Highlight #3. In the dialog of the String to Date&Time node above you can see our next highlight: multiple column support. All Date&Time nodes support multiple columns. Since most of the time you have only one timestamp per row, this usually doesn’t matter, but there are times when this feature saves you a node or two.

2. Calculate Date&Time differences

The Date&Time Difference node calculates the differences between two date&time columns, between a column and the execution time, or between two consecutive rows. In addition, you can change how those differences are represented. You can:

  • Choose a granular representation in terms of hours, days, weeks, or months by clicking on the “Granularity” option
  • Calculate duration in terms of hours and minutes

The default visualization of the date cell duration is “Short Duration”, but you can change it to “Long Duration” in the “Available Renderers” configuration/context menu.

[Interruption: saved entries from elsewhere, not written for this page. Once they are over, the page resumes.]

(* ===== verification/RebuildLease.v ===== *)
(** * Rebuild leases

    Models src/server/services/rebuild_leases.py: the table [api_rebuild_job_leases], the
    reservation under the advisory lock of an agency, and the status marks.  [now] is the time of
    the transaction; [table_exists] is false while the migration has not run. *)

From S2P Require Import Prelude PyValue WorkLease.
Local Open Scope Z_scope.

Inductive job_status : Type := Queued | Running | Done | Failed.
#[export] Instance job_status_eq_dec : EqDecision job_status.
Proof. solve_decision. Defined.

(** A row of [api_rebuild_job_leases]. *)
Record jlease := mkJLease {
  jl_agency : Z;
  jl_job_type : string;
  jl_scope_key : string;
  jl_task : string;
  jl_status : job_status;
  jl_error : string;
  jl_created : Z;
  jl_updated : Z;
  jl_expires : Z
}.
Abbreviation JM := (M (list jlease)).

Inductive lease_outcome : Type := accepted | coalesced_lease | backpressured.
(* src/server/services/rebuild_leases.py :: LeaseReserveResult *)
Record LeaseReserveResult := mkReserve {
  lr_outcome : lease_outcome;
  lr_task_id : option string;
  lr_retry_after : Z
}.

Class LeaseEnv := {
  lease_environ : list (string * string);
  table_exists : bool
}.

Section Leases.
Context `{LeaseEnv}.

(* src/server/services/rebuild_leases.py :: _max_active_leases *)
Definition _max_active_leases : Z := _env_int lease_environ "IMMOAPP_REBUILD_MAX_ACTIVE_LEASES" 2 1 32.
(* src/server/services/rebuild_leases.py :: _queued_ttl_seconds *)
Definition _queued_ttl_seconds : Z :=
  _env_int lease_environ "IMMOAPP_REBUILD_LEASE_TTL_SECONDS" 3600 60 86400.
(* src/server/services/rebuild_leases.py :: _history_ttl_seconds *)
Definition _history_ttl_seconds : Z :=
  _env_int lease_environ "IMMOAPP_REBUILD_LEASE_HISTORY_TTL_SECONDS" 21600 300 604800.
(* src/server/services/rebuild_leases.py :: _retry_after_seconds *)
Definition _retry_after_seconds : Z := _env_int lease_environ "IMMOAPP_REBUILD_RETRY_AFTER_SECONDS" 30 5 600.
(* src/server/services/rebuild_leases.py :: _min_interval_seconds *)
Definition _min_interval_seconds : Z :=
  _env_int lease_environ "IMMOAPP_REBUILD_MIN_INTERVAL_SECONDS" 30 0 3600.

(** [status IN ('queued', 'running') AND expires_at > NOW()] *)
Definition job_active (now : Z) (l : jlease) : bool :=
  bool_decide (jl_status l ∈ [Queued; Running]) && (now <? jl_expires l).
Definition same_job (agency : Z) (job scope : string) (l : jlease) : bool :=
  (jl_agency l =? agency) && bool_decide (jl_job_type l = job) && bool_decide (jl_scope_key l = scope).
(** [... ORDER BY updated_at DESC LIMIT 1] *)
Definition latest (p : jlease → bool) (rows : list jlease) : option jlease :=
  head (ssort (λ a b, jl_updated b <=? jl_updated a) (List.filter p rows)).
(** [str(task or "").strip() or None] *)
Definition task_or_none (s : string) : option string := if str_empty (strip s) then None else Some (strip s).

(* src/server/services/rebuild_leases.py :: reserve_rebuild_lease *)
Definition reserve_rebuild_lease (now agency_id : Z) (job_type scope_key task_id : string)
  : JM LeaseReserveResult :=
  if negb table_exists then ret (mkReserve accepted (Some task_id) _retry_after_seconds)
  else
    do! modify (List.filter (λ l, negb ((jl_expires l <? now) && bool_decide (jl_status l ∈ [Done; Failed])))) in
    let! existing := gets (latest (λ l, same_job agency_id job_type scope_key l && job_active now l)) in
    match existing with
    | Some l => ret (mkReserve coalesced_lease (task_or_none (jl_task l)) _retry_after_seconds)
    | None =>
        let interval := _min_interval_seconds in
        let! recent := gets (λ rows : list jlease,
          if 0 <? interval
          then latest (λ l, same_job agency_id job_type scope_key l && (now <? jl_updated l + interval)) rows
          else None) in
        match recent with
        | Some l =>
            let retry_after := Z.max 1 (jl_updated l + interval - now) in
            ret (mkReserve coalesced_lease (task_or_none (jl_task l)) (Z.max 1 retry_after))
        | None =>
            let! active_count := gets (λ rows : list jlease, Z.of_nat (length
              (List.filter (λ l, (jl_agency l =? agency_id) && job_active now l) rows))) in
            if _max_active_leases <=? active_count
            then ret (mkReserve backpressured None _retry_after_seconds)
            else
              do! modify (λ rows, rows ++ [mkJLease agency_id job_type scope_key task_id Queued EmptyString
                                             now now (now + _queued_ttl_seconds)]) in
              ret (mkReserve accepted (Some task_id) _retry_after_seconds)
        end
    end.
(** ** Concrete runs *)

Definition demo_job (i : string) (created : Z) : import_job :=
  mkJob i 7 PENDING "mapping" 0 [] [] created EmptyString.
Definition demo_queue : qstate ltable := mkQueue [demo_job "a" 1; demo_job "b" 2] ∅.
Definition demo_claimed : qstate ltable :=
  (claim_execution_or_queue 0 0 "t" (demo_job "b" 2) "green" false
    (claim_execution_or_queue 0 0 "t" (demo_job "a" 1) "green" false demo_queue).2).2.

Lemma demo_queue_reached : queue_reached id demo_queue.
Proof.
  change demo_queue with (mkQueue (([] ++ [demo_job "a" 1]) ++ [demo_job "b" 2]) (∅ : ltable)).
  apply (qr_submit id (demo_job "b" 2) (mkQueue ([] ++ [demo_job "a" 1]) ∅)).
  - apply (qr_submit id (demo_job "a" 1) (mkQueue [] ∅)); [apply qr_empty, empty_leases_ok|by split| |done].
    apply not_elem_of_nil.
  - by split.
  - cbn. by rewrite list_elem_of_singleton.
  - done.
Qed.
Lemma demo_claimed_reached : queue_reached id demo_claimed.
Proof.
  apply (qr_claim id 0 0 "t" (demo_job "b" 2)).
  - apply (qr_claim id 0 0 "t" (demo_job "a" 1)); [apply demo_queue_reached|left].
  - right. left.
Qed.
Example demo_statuses : map ij_status (q_jobs demo_claimed) = [RUNNING; QUEUED].
Proof. vm_compute. reflexivity. Qed.

(** The lease is taken in one transaction and the status written in another: a second claim that
    comes in between finds the slot taken but no running job, recovers the slot, and both jobs
    run. *)
Example interleaved_claims_both_run :
  let q1 := (_reserve_execution_slot 0 7 (execution_owner_for_job "a") demo_queue).2 in
  let q2 := (claim_execution_or_queue 0 0 "t" (demo_job "b" 2) "green" false q1).2 in
  let q3 := (start_job (demo_job "a" 1) "green" q2).2 in
  agency_count 7 RUNNING (q_jobs q3) = 2%nat.
Proof. vm_compute. reflexivity. Qed.
Lemma anchors_run cur rows : ∀ es1 a s,
  numbered a (es1 ++ cur) → map source_ordinal rows = zseq (a + Z.of_nat (length es1)) (length cur) →
  ∃ s', for_each (λ r, match entry_at 0 (es1 ++ cur) (source_ordinal r) with
      | None => raise (OtherError "KeyError")
      | Some e => modify (λ s, mkLoad (ls_db s) (ls_imported s)
           (set_anchors (entry_str_list e "anchor_keys") (created_id r) (ls_anchors s)) (ls_errors s))
      end) rows s = (Ok tt, s') ∧
    ls_db s' = ls_db s ∧
    ∀ imp, foldl record (imp, ls_anchors s, ls_errors s) (zip cur (map (Some ∘ created_id) rows)) =
      (imp ++ map created_id rows, ls_anchors s', ls_errors s') ∧ ls_imported s' = ls_imported s.
Proof.
  revert rows. induction cur as [|e cur IH]; intros [|r rows] es1 a s Hn Ho; try done.
  { exists s. cbn. split_and!; [done..|]. intros imp. by rewrite app_nil_r. }
  injection Ho as Hr Ho. cbn [for_each]. rewrite Hr, (numbered_entry _ _ _ _ _ Hn). unfold bind at 1, modify at 1.
  edestruct (IH rows (es1 ++ [e]) a) as (s' & E & Hdb & Hacc).
  { by rewrite <- (assoc_L (++)). }
  { rewrite Ho, length_app. cbn. f_equal; lia. }
  rewrite <- (assoc_L (++)) in E. cbn [app] in E. exists s'. split; [exact E|]. split; [done|].
  intros imp. cbn [map zip zip_with foldl]. destruct (Hacc (imp ++ [created_id r])) as [Hf Hi].
  split; [|exact Hi]. unfold record at 2. cbn [fst snd compose]. unfold compose at 1. 
  etrans; [exact Hf|]. by rewrite <- (assoc_L (++)).
Qed.

(** One attempt: either the rows of the batch are all recorded with positive ids, or an exception
    leaves the account as it was. *)
Lemma try_batch_spec et cur a s :
  0 ≤ a → numbered a cur →
  match try_batch et cur s with
  | (Ok rows, s') => length rows = length cur ∧ Forall (λ r, 0 < created_id r) rows ∧
      account_of s' = foldl record (account_of s) (zip cur (map (Some ∘ created_id) rows))
  | (Err _, s') => account_of s' = account_of s
  end.
Proof.
  intros Ha Hn. unfold insert_current. rewrite (numbered_ordinals _ _ Hn).
  unfold bind at 1, on_db. destruct (insert_batch_fn _ _ _ _) as [[rows0|e] d]; [|done].
  unfold bind at 1, lift. destruct (_require_created_row_refs rows0 _ _) as [rows|e] eqn:Er; [|done].
  destruct (require_refs_ok _ _ _ _ _ Er) as [Ho Hpos].
  unfold bind at 1, _on_rows_inserted, bind at 1, modify at 1, remember_created_anchor_keys.
  rewrite (numbered_ordinals _ _ Hn). unfold bind at 1, lift. rewrite (require_refs_fixed _ _ _ _ _ _ Ha Er).
  edestruct (anchors_run cur rows [] a) as (s' & E & Hdb & Hacc); [done|by rewrite Ho, Z.add_0_r|].
  cbn [app] in E. rewrite E. cbn.
  split_and!; [|done|].
  - rewrite <- (length_map source_ordinal rows), Ho. clear. generalize a.
    induction (length cur); intros ?; simpl; auto.
  - destruct (Hacc (ls_imported s)) as [Hf Hi]. unfold account_of. rewrite Hi. cbn in Hf |- *. by rewrite Hf.
Qed.
Lemma child_load_good payload plans loads :
  all_launchable plans loads → done_for (λ p, all_plans p || role_is LOAD ROOT p) → sound fin payload phases →
  advances (plans ++ loads) (dispatch_child_load job payload (role_phases LOAD CHILD phases) plans loads).
Proof.
  intros [Hp Hl] Hd Ht. unfold dispatch_child_load.
  assert (done_for (role_is LOAD CHILD) → done_for (counts true)) as Hall.
  { intros Hc. eapply done_weaken; [exact (done_or _ _ Hd Hc)|]. intros p.
    unfold counts, all_plans, role_is. by destruct (cp_phase p), (cp_role p). }
  destruct (role_phases LOAD CHILD phases) eqn:E; [by apply finalize_good; [|exact (Hall (no_role _ _ E))|]|].
  rewrite <- E. clear E. apply queue_good. rewrite <- (assoc_L (++)).
  assert (all_launchable plans (loads ++ ready_ids true (role_phases LOAD CHILD phases))).
  { split; [done|]. apply Forall_app. split; [done|]. eapply queue_launchable; [exact Hd|]. by_roles. }
  cbn beta iota. destruct (_completed _) eqn:Ec; [|by apply stop_good].
  apply finalize_good; [done|exact (Hall (completed_role _ _ true Ec))|done].
Qed.
Lemma root_load_good payload plans loads :
  all_launchable plans loads → done_for all_plans → sound fin payload phases →
  advances (plans ++ loads)
    (dispatch_root_load persist job payload (role_phases LOAD ROOT phases) (role_phases LOAD CHILD phases) plans loads).
Proof.
  intros [Hp Hl] Hd Ht. pose proof Ht as [[_ Htrue] _]. unfold dispatch_root_load.
  assert (done_for (role_is LOAD ROOT) → done_for (λ p, all_plans p || role_is LOAD ROOT p)) as Hboth by (by apply done_or).
  destruct (role_phases LOAD ROOT phases) eqn:E.
  { pose proof (Hboth (no_role _ _ E)) as Hd2. destruct (flag _ _); [by apply child_load_good|].
    pose proof (sound_load payload (mkMeta 0 EmptyString 0) Ht (no_role _ _ E)).
    apply save_index_good; [done|]. by apply child_load_good. }
  rewrite <- E in *. clear E. apply queue_good. rewrite <- (assoc_L (++)).
  assert (all_launchable plans (loads ++ ready_ids true (role_phases LOAD ROOT phases))).
  { split; [done|]. apply Forall_app. split; [done|]. eapply queue_launchable; [exact Hd|]. by_roles. }
  cbn beta iota. destruct (flag _ _) eqn:Ef.
  { apply child_load_good; [done| |done]. refine (Hboth _). intros q Hq [Hk Hr]%andb_true_iff.
    apply Htrue; [done|]. apply elem_role. by rewrite bool_decide_eq_true in *. }
  destruct (_completed _) eqn:Ec; [|by apply stop_good].
  apply same_rows_good; [done|]. intros index. apply same_rows_good; [intros; apply on_data_rows|]. intros m.
  pose proof (sound_load payload m Ht (completed_role _ _ true Ec)).
  apply save_index_good; [done|]. apply child_load_good; [done|exact (Hboth (completed_role _ _ true Ec))|done].
Qed.
Lemma child_plan_good payload :
  done_for (role_is PLAN ROOT) → sound fin payload phases →
  advances [] (dispatch_child_plan persist job payload (role_phases PLAN CHILD phases)
                 (role_phases LOAD ROOT phases) (role_phases LOAD CHILD phases)).
Proof.
  intros Hd Ht. unfold dispatch_child_plan. destruct (role_phases PLAN CHILD phases) eqn:E.
  { by apply (root_load_good payload [] []); [|exact (done_or _ _ Hd (no_role _ _ E))|]. }
  rewrite <- E. clear E. apply queue_good. cbn [app].
  assert (Forall (launchable true phases PLAN) (ready_ids true (role_phases PLAN CHILD phases))) as Hc.
  { eapply queue_launchable; [exact Hd|]. by_roles. }
  cbn beta iota. destruct (_completed _) eqn:Ec.
  - rewrite <- (app_nil_r (ready_ids true (role_phases PLAN CHILD phases))) at 1.
    apply root_load_good; [done| |done]. exact (done_or _ _ Hd (completed_role _ _ true Ec)).
  - apply queue_good. apply stop_good. split; [done|]. eapply queue_launchable; [exact Hd|]. by_roles.
Qed.
Lemma root_plan_good payload :
  sound fin payload phases →
  advances [] (dispatch_root_plan persist job payload (role_phases PLAN ROOT phases) (role_phases PLAN CHILD phases)
                 (role_phases LOAD ROOT phases) (role_phases LOAD CHILD phases)).
Proof.
  intros Ht. unfold dispatch_root_plan. destruct (flag "root_plan_index_ready" payload) eqn:Ef.
  { apply child_plan_good; [|done]. intros q Hq [Hk Hr]%andb_true_iff. apply (proj1 (proj1 Ht) Ef).
    apply elem_role. by rewrite bool_decide_eq_true in *. }
  destruct (_completed _) eqn:Ec.
  - rewrite <- (completed_queued true) in Ec. pose proof (completed_role _ _ true Ec) as Hd.
    apply same_rows_good; [done|]. intros index. apply same_rows_good; [intros; apply on_data_rows|]. intros m.
    apply save_index_good; [by apply sound_plan|]. apply child_plan_good; [done|by apply sound_plan].
  - apply queue_good. cbn [app]. rewrite <- (app_nil_r (ready_ids _ _)) at 1. apply stop_good. split; [|done].
    eapply (queue_launchable _ _ _ _ _ (λ _, false)); [by intros ? ?|]. by_roles.
Qed.
Lemma bundle_good payload : sound fin payload phases → advances [] (dispatch_bundle persist job payload phases).
Proof.
  intros Ht. unfold dispatch_bundle. cbv zeta.
  destruct (role_phases PLAN ROOT phases) eqn:E; [|rewrite <- E; by apply root_plan_good].
  pose proof (no_role _ _ E) as Hd. rewrite <- E.
  destruct (flag "root_plan_index_ready" payload); [by apply root_plan_good|].
  pose proof (sound_plan payload (mkMeta 0 EmptyString 0) Ht Hd).
  apply save_index_good; [done|]. by apply root_plan_good.
Qed.
End Bundle.
(** ** An accepted end *)

Lemma ends_current tok i s (f : chunk_phase → chunk_phase) used :
  phases_ok used s → tok ≠ EmptyString → (∀ p, cp_status (f p) ≠ ph_RUNNING) →
  (∃ p, p ∈ w_phases s ∧ held i tok p = true) →
  current tok s ∧ ¬ current tok (set_phases (map (λ p, if held i tok p then f p else p) (w_phases s)) s).
Proof.
  intros Hok Hne Hf (p & Hp & Hh). split; [by eapply held_current|].
  intros (q' & (q & -> & Hq)%elem_of_map & Hr & Ht). destruct (held i tok q) eqn:Eq.
  - destruct Hr as [Hr _]. by apply Hf in Hr.
  - pose proof Hh as Hh'. unfold held in Hh'. rewrite !andb_true_iff, !bool_decide_eq_true in Hh'.
    destruct Hh' as [[_ Hpr] Hpt].
    assert (p = q) as -> by (eapply (ok_once _ _ Hok); try done; [by split; [|rewrite Hpt]|congruence]). congruence.
Qed.
Lemma update_true tok i s (f : chunk_phase → chunk_phase) used s' :
  phases_ok used s → tok ≠ EmptyString → (∀ p, cp_status (f p) ≠ ph_RUNNING) →
  (let! updated := update_phases (held i tok) f in ret (negb (updated =? 0))) s = (Ok true, s') →
  current tok s ∧ ¬ current tok s'.
Proof.
  intros Hok Hne Hf. unfold bind, update_phases, gets, modify, ret. cbn. intros [= Hn <-].
  eapply ends_current; try done. destruct (List.filter (held i tok) (w_phases s)) as [|p l] eqn:El; [done|].
  exists p. apply and_comm, elem_of_filter_b. rewrite El. left.
Qed.
Lemma cancel_true tok i s now d used s' :
  phases_ok used s → tok ≠ EmptyString → cancel_phase_attempt now i tok d s = (Ok true, s') →
  current tok s ∧ ¬ current tok s'.
Proof.
  intros Hok Hne. unfold cancel_phase_attempt. rewrite bind_gets. destruct (find_phase i s) as [p|] eqn:Ep; [|done].
  destruct (negb _ || negb _) eqn:Ec; [done|].
  apply orb_false_iff in Ec as [Hr%negb_false_iff%bool_decide_eq_true Ht%negb_false_iff%bool_decide_eq_true].
  rewrite (bind_ok _ _ _ _ _ (save_phase_run i _ s)). intros [= <-].
  set (f := λ p, finish now (clear_lease (set_error d (set_status ph_CANCELLED p)))).
  change (current tok s ∧ ¬ current tok (set_phases (map (λ q, if cp_id q =? i then f q else q) (w_phases s)) s)).
  assert (map (λ q, if cp_id q =? i then f q else q) (w_phases s)
          = map (λ q, if held i tok q then f q else q) (w_phases s)) as ->.
  { apply map_ext_in. intros q Hq%list_elem_of_In. unfold held.
    destruct (Z.eqb_spec (cp_id q) i) as [E|E]; [|done].
    rewrite (row_is_found _ _ _ _ _ Hok Ep Hq E). by rewrite !bool_decide_eq_true_2. }
  eapply (ends_current tok i s f); try done. apply find_phase_elem in Ep as [Hp Hi]. exists p. split; [done|].
  unfold held. by rewrite !bool_decide_eq_true_2, Hi, Z.eqb_refl.
Qed.
(* ===== verification/Environ.v ===== *)
(** * Settings read from the environment

    Models the readers of src/core/env_flags.py and of src/server/services/auth_lockout.py: a
    strict boolean, which raises on an unknown text, and a clamped integer, which falls back. *)

From S2P Require Import Prelude PyValue.
Local Open Scope Z_scope.

Abbreviation environment := (list (string * string)).

Definition EnvBoolError (msg : string) : exn := ValueError msg.

(* src/core/env_flags.py :: BOOLEAN_TRUE_VALUES *)
Definition BOOLEAN_TRUE_VALUES : list string := ["1"; "true"; "yes"; "on"].
(* src/core/env_flags.py :: BOOLEAN_FALSE_VALUES *)
Definition BOOLEAN_FALSE_VALUES : list string := [EmptyString; "0"; "false"; "no"; "off"].

(* src/core/env_flags.py :: parse_bool_env_value *)
Definition parse_bool_env_value (name : string) (value : option string) (dflt : bool) : res bool :=
  match value with
  | None => Ok dflt
  | Some raw =>
      let normalized := lower (strip raw) in
      if bool_decide (normalized ∈ BOOLEAN_TRUE_VALUES) then Ok true
      else if bool_decide (normalized ∈ BOOLEAN_FALSE_VALUES) then Ok false
      else Err (EnvBoolError (name +:+ " must be a boolean value (0, 1, false, no, off, on, true, yes); got "
                              +:+ repr_str raw +:+ "."))
  end.
(* src/core/env_flags.py :: bool_env *)
Definition bool_env (env : environment) (name : string) : res bool :=
  parse_bool_env_value name (dget name env) false.
(* src/core/env_flags.py :: auth_session_tracking_enabled *)
Definition auth_session_tracking_enabled (env : environment) : res bool :=
  bool_env env "IMMOAPP_AUTH_SESSION_TRACKING_ENABLED".
(* src/core/env_flags.py :: require_session_id_claim *)
Definition require_session_id_claim (env : environment) : res bool :=
  bool_env env "IMMOAPP_REQUIRE_SESSION_ID_CLAIM".

(* src/server/services/auth_lockout.py :: _int_env *)
Definition _int_env (env : environment) (name : string) (dflt low high : Z) : Z :=
  let raw := strip (default EmptyString (dget name env)) in
  if str_empty raw then dflt
  else match parse_int raw with Some value => Z.max low (Z.min high value) | None => dflt end.

(** ** Facts *)

Lemma int_env_bounds env name dflt low high :
  low <= high → low <= dflt <= high → low <= _int_env env name dflt low high <= high.
Proof. intros ? ?. unfold _int_env. repeat case_match; lia. Qed.
(* ===== verification/TaskAttempts.v ===== *)
(** * Attempts of a background task

    Models src/server/services/task_attempt_lifecycle.py: the decisions on the JSON payload of an
    attempt.  [now_iso] is the time of the call, [new_id] the next [uuid4().hex]. *)

From S2P Require Import Prelude PyValue.
Local Open Scope Z_scope.

Definition ATTEMPT_PENDING : string := "pending".
Definition ATTEMPT_PUBLISHED : string := "published".
Definition ATTEMPT_PUBLISH_FAILED : string := "publish_failed".
Definition ATTEMPT_STARTED : string := "started".
Definition ATTEMPT_CANCEL_REQUESTED : string := "cancel_requested".
Definition ATTEMPT_COMPLETED : string := "completed".
Definition ATTEMPT_CONFLICT : string := "conflict".
Definition ATTEMPT_FAILED : string := "failed".
Definition ATTEMPT_CANCELLED : string := "cancelled".
Definition ATTEMPT_STALE_IGNORED : string := "stale_ignored".
(* src/server/services/task_attempt_lifecycle.py :: ATTEMPT_TERMINAL_STATUSES *)
Definition ATTEMPT_TERMINAL_STATUSES : list string :=
  [ATTEMPT_COMPLETED; ATTEMPT_CONFLICT; ATTEMPT_FAILED; ATTEMPT_CANCELLED; ATTEMPT_STALE_IGNORED].
Definition terminal (status : string) : bool := bool_decide (status ∈ ATTEMPT_TERMINAL_STATUSES).

(* src/server/services/task_attempt_lifecycle.py :: TaskAttemptStaleError *)
Definition TaskAttemptStaleError (attempt_type task_id status : string) : exn :=
  RuntimeError ("Stale task attempt ignored: attempt_type=" +:+ attempt_type +:+ " task_id=" +:+ task_id
                +:+ " status=" +:+ status).

(* src/server/services/task_attempt_lifecycle.py :: AttemptDecision *)
Record AttemptDecision := mkDecision { ad_payload : pydict; ad_status : string; ad_changed : bool; ad_reason : string }.

(** [str(payload.get(k, d) or d)] with the empty default. *)
Definition text (k : string) (p : pydict) : string := str_field k EmptyString p.
Definition status_of (p : pydict) : string := text "status" p.
Definition stored_task (p : pydict) : string := strip (text "task_id" p).

(* src/server/services/task_attempt_lifecycle.py :: _mapping *)
Definition _mapping (v : pyval) : pydict := match v with PDict d => d | _ => [] end.
(* src/server/services/task_attempt_lifecycle.py :: _task_id_matches *)
Definition _task_id_matches (payload : pydict) (task_id : option string) : bool :=
  let requested_task_id := strip (default EmptyString task_id) in
  str_empty requested_task_id || bool_decide (requested_task_id = stored_task payload).

(* src/server/services/task_attempt_lifecycle.py :: new_attempt_payload *)
Definition new_attempt_payload (attempt_type task_id now_iso new_id : string) (initial_payload : pydict)
    (status : string) : pydict :=
  let payload := dset "attempt_id" (PStr (str_or (text "attempt_id" initial_payload) new_id)) initial_payload in
  let payload := dset "attempt_type" (PStr attempt_type) payload in
  let payload := dset "task_id" (PStr task_id) payload in
  let payload := dset "status" (PStr (str_or status ATTEMPT_PENDING)) payload in
  let payload := dsetdefault "requested_at" (PStr now_iso) payload in
  let payload := dsetdefault "started_at" (PStr EmptyString) payload in
  let payload := dsetdefault "heartbeat_at" (PStr EmptyString) payload in
  let payload := dsetdefault "finished_at" (PStr EmptyString) payload in
  let payload := dsetdefault "cancel_requested_at" (PStr EmptyString) payload in
  dsetdefault "cancel_reason" (PStr EmptyString) payload.

(* src/server/services/task_attempt_lifecycle.py :: is_attempt_current *)
Definition is_attempt_current (payload : pydict) (task_id : option string) (require_started : bool) : AttemptDecision :=
  let status := status_of payload in
  let blocked := str_or status ATTEMPT_STALE_IGNORED in
  if negb (_task_id_matches payload task_id)
  then mkDecision payload ATTEMPT_STALE_IGNORED false "task_id_mismatch"
  else if terminal status || bool_decide (status = ATTEMPT_CANCEL_REQUESTED)
  then mkDecision payload blocked false blocked
  else if require_started && negb (bool_decide (status = ATTEMPT_STARTED))
  then mkDecision payload blocked false blocked
  else mkDecision payload status true EmptyString.

(* src/server/services/task_attempt_lifecycle.py :: claim_started_payload *)
Definition claim_started_payload (payload : pydict) (task_id : option string) (attempt_type now_iso new_id : string)
    (startable_statuses : list string) : AttemptDecision :=
  let stored_task_id := stored_task payload in
  let requested_task_id := strip (default EmptyString task_id) in
  let stale reason := mkDecision payload ATTEMPT_STALE_IGNORED false reason in
  let current_status := status_of payload in
  if str_empty stored_task_id then stale "missing_task_id"
  else if negb (str_empty requested_task_id) && negb (bool_decide (requested_task_id = stored_task_id))
  then stale "task_id_mismatch"
  else if terminal current_status || bool_decide (current_status = ATTEMPT_STARTED)
          || bool_decide (current_status = ATTEMPT_CANCEL_REQUESTED)
  then stale current_status
  else if negb (bool_decide (current_status ∈ startable_statuses)) then stale current_status
  else
    let p := dset "task_id" (PStr stored_task_id) payload in
    let p := dset "attempt_type" (PStr (str_or (text "attempt_type" p) attempt_type)) p in
    let p := dset "attempt_id" (PStr (str_or (text "attempt_id" p) new_id)) p in
    let p := dset "status" (PStr ATTEMPT_STARTED) p in
    let p := dset "started_at" (PStr (str_or (text "started_at" p) now_iso)) p in
    let p := dset "heartbeat_at" (PStr now_iso) p in
    mkDecision p ATTEMPT_STARTED true EmptyString.

(* src/server/services/task_attempt_lifecycle.py :: heartbeat_payload *)
Definition heartbeat_payload (payload : pydict) (task_id : option string) (now_iso : string) : AttemptDecision :=
  let current := is_attempt_current payload task_id true in
  if negb (ad_changed current) then current
  else mkDecision (dset "heartbeat_at" (PStr now_iso) (ad_payload current)) ATTEMPT_STARTED true EmptyString.

(* src/server/services/task_attempt_lifecycle.py :: cancel_payload *)
Definition cancel_payload (payload : pydict) (task_id : option string) (now_iso reason : string)
    (cancellable_statuses : list string) : AttemptDecision :=
  let current_status := status_of payload in
  if negb (_task_id_matches payload task_id)
  then mkDecision payload ATTEMPT_STALE_IGNORED false "task_id_mismatch"
  else if terminal current_status then mkDecision payload current_status false "terminal"
  else if negb (bool_decide (current_status ∈ cancellable_statuses))
  then mkDecision payload (str_or current_status ATTEMPT_STALE_IGNORED) false "not_cancellable"
  else
    let p := dset "status" (PStr ATTEMPT_CANCELLED) payload in
    let p := dset "cancel_requested_at" (PStr now_iso) p in
    let p := dset "cancel_reason" (PStr reason) p in
    let p := dset "finished_at" (PStr now_iso) p in
    mkDecision p ATTEMPT_CANCELLED true EmptyString.

(* src/server/services/task_attempt_lifecycle.py :: finish_payload *)
Definition finish_payload (payload : pydict) (task_id : option string)
    (attempt_type requested_status now_iso new_id : string) : AttemptDecision :=
  let status := str_or requested_status ATTEMPT_FAILED in
  let current_status := status_of payload in
  if negb (_task_id_matches payload task_id)
  then mkDecision payload ATTEMPT_STALE_IGNORED false "task_id_mismatch"
  else if terminal current_status
  then mkDecision payload current_status false
         (if bool_decide (status = current_status) then "terminal" else "terminal_conflict")
  else
    let p := dset "attempt_type" (PStr (str_or (text "attempt_type" payload) attempt_type)) payload in
    let p := dset "attempt_id" (PStr (str_or (text "attempt_id" p) new_id)) p in
    let p := dset "status" (PStr status) p in
    let p := dset "finished_at" (PStr now_iso) p in
    mkDecision p status true EmptyString.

the_new_date_time_integration_-_figure6.png
Fig. 5. Duration represents a timespan between two Date and Time cells. You can change the renderer to see a human-readable version of the duration cell

Highlights #4. Here is our 4th highlight: higher flexibility in measuring time differences. You can also measure the differences with durations.

3. Extract time windows

Durations are also very handy when you want to filter date and time cells. Suppose you want to have the last 5 months in your data. We have a node for filtering dates and times: the Date&Time-based Row Filter node. It can be configured with:

  • A fixed start and end date
  • The start date can also be set to the execution datetime

A duration from a start date with a period of 5 months and current execution time as start date will automatically return the last 5 months of data. In Figure 7 you see how you need to configure the node for this task.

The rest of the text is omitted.